Das gleiche bietet Amazon mit dem Webdienst, der die Idee des „Verteilten Rechnens“ von Maschinen auf Menschen zurückbiegt. Weil gewisse Aufgaben, so stumpfsinnig oder monoton sie auch sein mögen, nicht mit Computern erledigt werden können (Bildklassierungen zum Beispiel) oder weil es sich bei kleinereren Lots nicht lohnt, ein Programm zu schreiben, übernimmt eine Heerschar von Heimwerkern am andern ende des Amazon-Webdienstes: Vorne füllen die Auftraggeber die Aufgabe ein und bestimmen, was sie für jedes Teilprodukt zu bezahlen bereit sind, hinten holen sich Interessenten in Heimarbeit diejenigen Jobs, die sie erledigen können und die am besten bezahlt sind.
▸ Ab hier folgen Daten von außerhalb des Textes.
(** ** An unknown color name *)

Lemma first_error_unknown_color (l : list (string * value)) :
  forallb (fun kv => is_tuple4 (snd kv)) l = true ->
  (exists name vs fs c o,
     In (name, Tuple4 (vs, fs, c, o)) l /\ color_assoc c COLOR_MAP = None) ->
  exists name vs fs c o,
    In (name, Tuple4 (vs, fs, c, o)) l /\ color_assoc c COLOR_MAP = None /\
    first_error l = Some (KeyError c).
Proof.
  induction l as [|[k v] l IH]; intros Hall (name & vs & fs & c & o & Hin & Hc).
  - contradiction.
  - simpl in Hall. apply andb_prop in Hall as [Hv Hall].
    destruct v as [[[[vs' fs'] c'] o']|]; [|discriminate].
    cbn [first_error]. unfold usdc_item_error at 1. cbn [snd].
    destruct (color_assoc c' COLOR_MAP) as [rgb|] eqn:E.
    + destruct Hin as [Hin|Hin]; [injection Hin as -> -> -> -> ->; congruence|].
      destruct (IH Hall) as (n2 & v2 & f2 & c2 & o2 & Hin2 & Hc2 & He).
      { exists name, vs, fs, c, o. auto. }
      exists n2, v2, f2, c2, o2. split; [now right|auto].
    + exists k, vs', fs', c', o'. split; [now left|auto].
Qed.

(** C5: on a mapping of surface entries in which some entry has a color
    name that is not a key of [COLOR_MAP], the scene-graph exporter
    raises the key-lookup error of such a name (the first one the loop
    meets) and the stage is never saved: no default color is put in its
    place and the loop does not go on to later entries. *)
Theorem create_usdc_unknown_color (filename : string) (md : mapping) :
  all_entries md = true ->
  (exists name vs fs c o,
     In (name, Tuple4 (vs, fs, c, o)) (items md) /\
     color_assoc c COLOR_MAP = None) ->
  exists name vs fs c o,
    In (name, Tuple4 (vs, fs, c, o)) (items md) /\
    color_assoc c COLOR_MAP = None /\
    fst (create_usdc_with_materials filename (usd_init md)) = Raise (KeyError c) /\
    usdc_saved filename md = false.
Proof.
  intros Hall Hex.
  destruct (first_error_unknown_color _ Hall Hex)
    as (name & vs & fs & c & o & Hin & Hc & He).
  exists name, vs, fs, c, o.
  unfold usdc_saved. rewrite create_usdc_run, He. cbn.
  repeat split; auto.
Qed.

Lemma create_usdc_unknown_color_witness :
  all_entries bad_color_mapping = true /\
  exists name vs fs c o,
    In (name, Tuple4 (vs, fs, c, o)) (items bad_color_mapping) /\
    color_assoc c COLOR_MAP = None /\
    fst (create_usdc_with_materials "brain_with_tumor.usdc"
           (usd_init bad_color_mapping)) = Raise (KeyError c) /\
    usdc_saved "brain_with_tumor.usdc" bad_color_mapping = false.
Proof.
  split; [reflexivity|].
  apply (create_usdc_unknown_color "brain_with_tumor.usdc" bad_color_mapping);
    [reflexivity|].
  exists "Edema", tri_verts, tri_faces, "green", 0.3%float.
  split; [right; left; reflexivity|reflexivity].
Defined.

Example bad_color_run :
  fst (create_usdc_with_materials "brain_with_tumor.usdc"
         (usd_init bad_color_mapping)) = Raise (KeyError "green").
Proof. reflexivity. Qed.
(** X23. The counters stay within their bounds.  If the counter the
    session holds and the counter of every status document lie between 0
    and [MAX_MESSAGES_BEFORE_LOCK], they still do after every sequence of
    events, whatever the store answers: the number of messages left that
    the page of the master shows (line 423) is never negative and never
    more than the limit. *)
Theorem counters_stay_in_bounds (es : list Event) (w : World) :
  countersInBounds w -> countersInBounds (go es w).
Proof.
  revert w. induction es as [| e rest IH]; intros w Hw; cbn [run].
  - exact Hw.
  - apply IH. now apply bounding_dispatch.
Qed.

End Sequences.

Lemma counters_stay_in_bounds_sample :
  countersInBounds
    (run "app" "limit reached" "send error: " "logout requested" "logout error: "
         [SubmitMessage; StatusSnapshot; ChangeInput "again"; SubmitMessage;
          StatusSnapshot; ClickLogin; TimePasses 10%N; ClickForceLogout]
         (clientWorld " hi " (sampleStatus 1 false))).
Proof.
  apply counters_stay_in_bounds. split.
  - vm_compute. split; discriminate.
  - intros path st H.
    change (documents (firestore (clientWorld " hi " (sampleStatus 1 false))))
      with ({[ getStatusDocPath "app" (Some HARDCODED_CLIENT_ID) := sampleStatus 1 false ]}
            : gmap string ClientStatus) in H.
    apply lookup_singleton_Some in H as [_ <-].
    vm_compute. split; discriminate.
Defined.

(** ** Sessions without identity, and master sessions *)

Section Roles.

Variables appId limitReachedText sendErrorText forceSentText forceErrorText : string.

Local Abbreviation go :=
  (run appId limitReachedText sendErrorText forceSentText forceErrorText).
Local Abbreviation handle :=
  (dispatch appId limitReachedText sendErrorText forceSentText forceErrorText).

Lemma fire_one_session (t : Timer) (w : World) :
  let m := (modify (fun w => withClock
                        (withTimers w (filter (fun u => timerId u <> timerId t) (timers w))
                                    (nextTimerId w))
                        (N.max (clock w) (due t))) ;;
            detached (touchTimerExpired appId (env t))) in
  completion m w = Normal tt
  /\ userId (app (after m w)) = None /\ userRole (app (after m w)) = None.
Proof.
  cbv zeta. unfold completion, after, bind, modify.
  rewrite detached_normal by (unfold completion; now rewrite touchTimerExpired_eq).
  cbn [fst snd]. unfold after at 1 2. rewrite touchTimerExpired_eq. cbn [snd].
  split; [reflexivity |]. split; apply handleLogout_session.
Qed.

Lemma fireDue_session (target : N) (ts : list Timer) (w : World) :
  let w' := after (fireDue appId target ts) w in
  app w' = app w \/ (userId (app w') = None /\ userRole (app w') = None).
Proof.
  cbv zeta. revert w. induction ts as [| t rest IH]; intros w; [now left |].
  assert (Hstep : exists w1,
            after (fireDue appId target (t :: rest)) w = after (fireDue appId target rest) w1
            /\ (w1 = w \/ (userId (app w1) = None /\ userRole (app w1) = None))).
  { cbn [fireDue]. unfold after. unfold bind at 1.
    destruct (N.leb (due t) target).
    - destruct (fire_one_session t w) as (Hn & Hu & Hr).
      unfold completion, after in Hn, Hu, Hr.
      match goal with
      | |- context [match ?m w with _ => _ end] => destruct (m w) as [[[] | e] w1]
      end; cbn in Hn, Hu, Hr; [| discriminate].
      exists w1. auto.
    - exists w. unfold ret. auto. }
  destruct Hstep as (w1 & -> & [-> | Hout]); [apply IH |].
  destruct (IH w1) as [Hsame | Hout']; [rewrite Hsame | ]; auto.
Qed.

Lemma elapse_session (ms : N) (w : World) :
  let w' := after (elapse appId ms) w in
  firestore w' = firestore w
  /\ (app w' = app w \/ (userId (app w') = None /\ userRole (app w') = None)).
Proof.
  cbv zeta. unfold after, elapse, bind, getWorld, modify.
  destruct (fireDue_frame appId (clock w + ms) (timers w) w) as [Hs _].
  pose proof (fireDue_session (clock w + ms) (timers w) w) as Ha.
  cbv zeta in Ha. unfold after in Hs, Ha.
  destruct (fireDue appId (clock w + ms) (timers w) w) as [[[] | e] w1]; cbn in *; auto.
Qed.

(** One event on a session without identity. *)
Lemma signed_out_step (e : Event) (w : World) :
  userId (app w) = None -> userRole (app w) = None -> isSignIn e = false ->
  let w' := after (handle e) w in
  firestore w' = firestore w /\ userId (app w') = None /\ userRole (app w') = None.
Proof.
  intros Hu Hr He. cbv zeta.
  destruct (signed_out_session_is_inert appId limitReachedText sendErrorText
              forceSentText forceErrorText w Hu Hr) as (Hsend & Hlogin & Hforce & Hobs).
  destruct e as [[u |] | | | | | s | | | | ms]; cbn [dispatch]; try discriminate.
  - repeat split.
  - unfold after. rewrite Hobs. auto.
  - unfold after. rewrite Hlogin. auto.
  - unfold after, bind, getWorld. cbv beta iota.
    split; [apply handleLogout_frame |].
    destruct (handleLogout_session appId (closureOf (app w)) w) as (_ & H1 & H2 & _). auto.
  - unfold after. rewrite Hforce. auto.
  - repeat split; assumption.
  - unfold after. rewrite Hsend. auto.
  - unfold after, handleTouchStart, bind, getWorld. rewrite Hr. auto.
  - unfold after. rewrite handleTouchEnd_other by (rewrite Hr; discriminate). auto.
  - destruct (elapse_session ms w) as [Hs [Ha | Ha]]; cbv zeta in *.
    + rewrite Hs, Ha. auto.
    + rewrite Hs. tauto.
Qed.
Der Auftraggeber spart sich die Administration und muss sich nicht drum kümmern, ob der Job von einer Person oder fünfhundert erledigt wird. Die Auftragnehmer können genau soviel Arbeit erledigen, wie ihr Zeitbudget (oder ihre Motivation) erlaubt. Den Auszahlungs- und Bürokratieaufwand erledigt Amazon als Plattform.

Darin liegen Chance und Krux des Angebots zugleich. Anders als guru.com verliert Amazons keine Kunden, wenn Auftrag abgewickelt woren ist, weil sich die Partner gar nicht kennen. Zugleich aber muss der Dienst steuer- und arbeitsrechtlich gegenüber den lokalen Behörden geradestehen, was die Nutzung auf eine nationale Ebene beschränkt.

Es kann aber nur eine Frage der Zeit sein, bis entweder ein cleverer Unternehmer als „Agent“ für Ausländer die Jobs in den USA an den Amazon-Dienst vergibt – oder ein Unternehmer hierzulande auf die Idee kommt, das Amazon-Modell zu lokalisieren.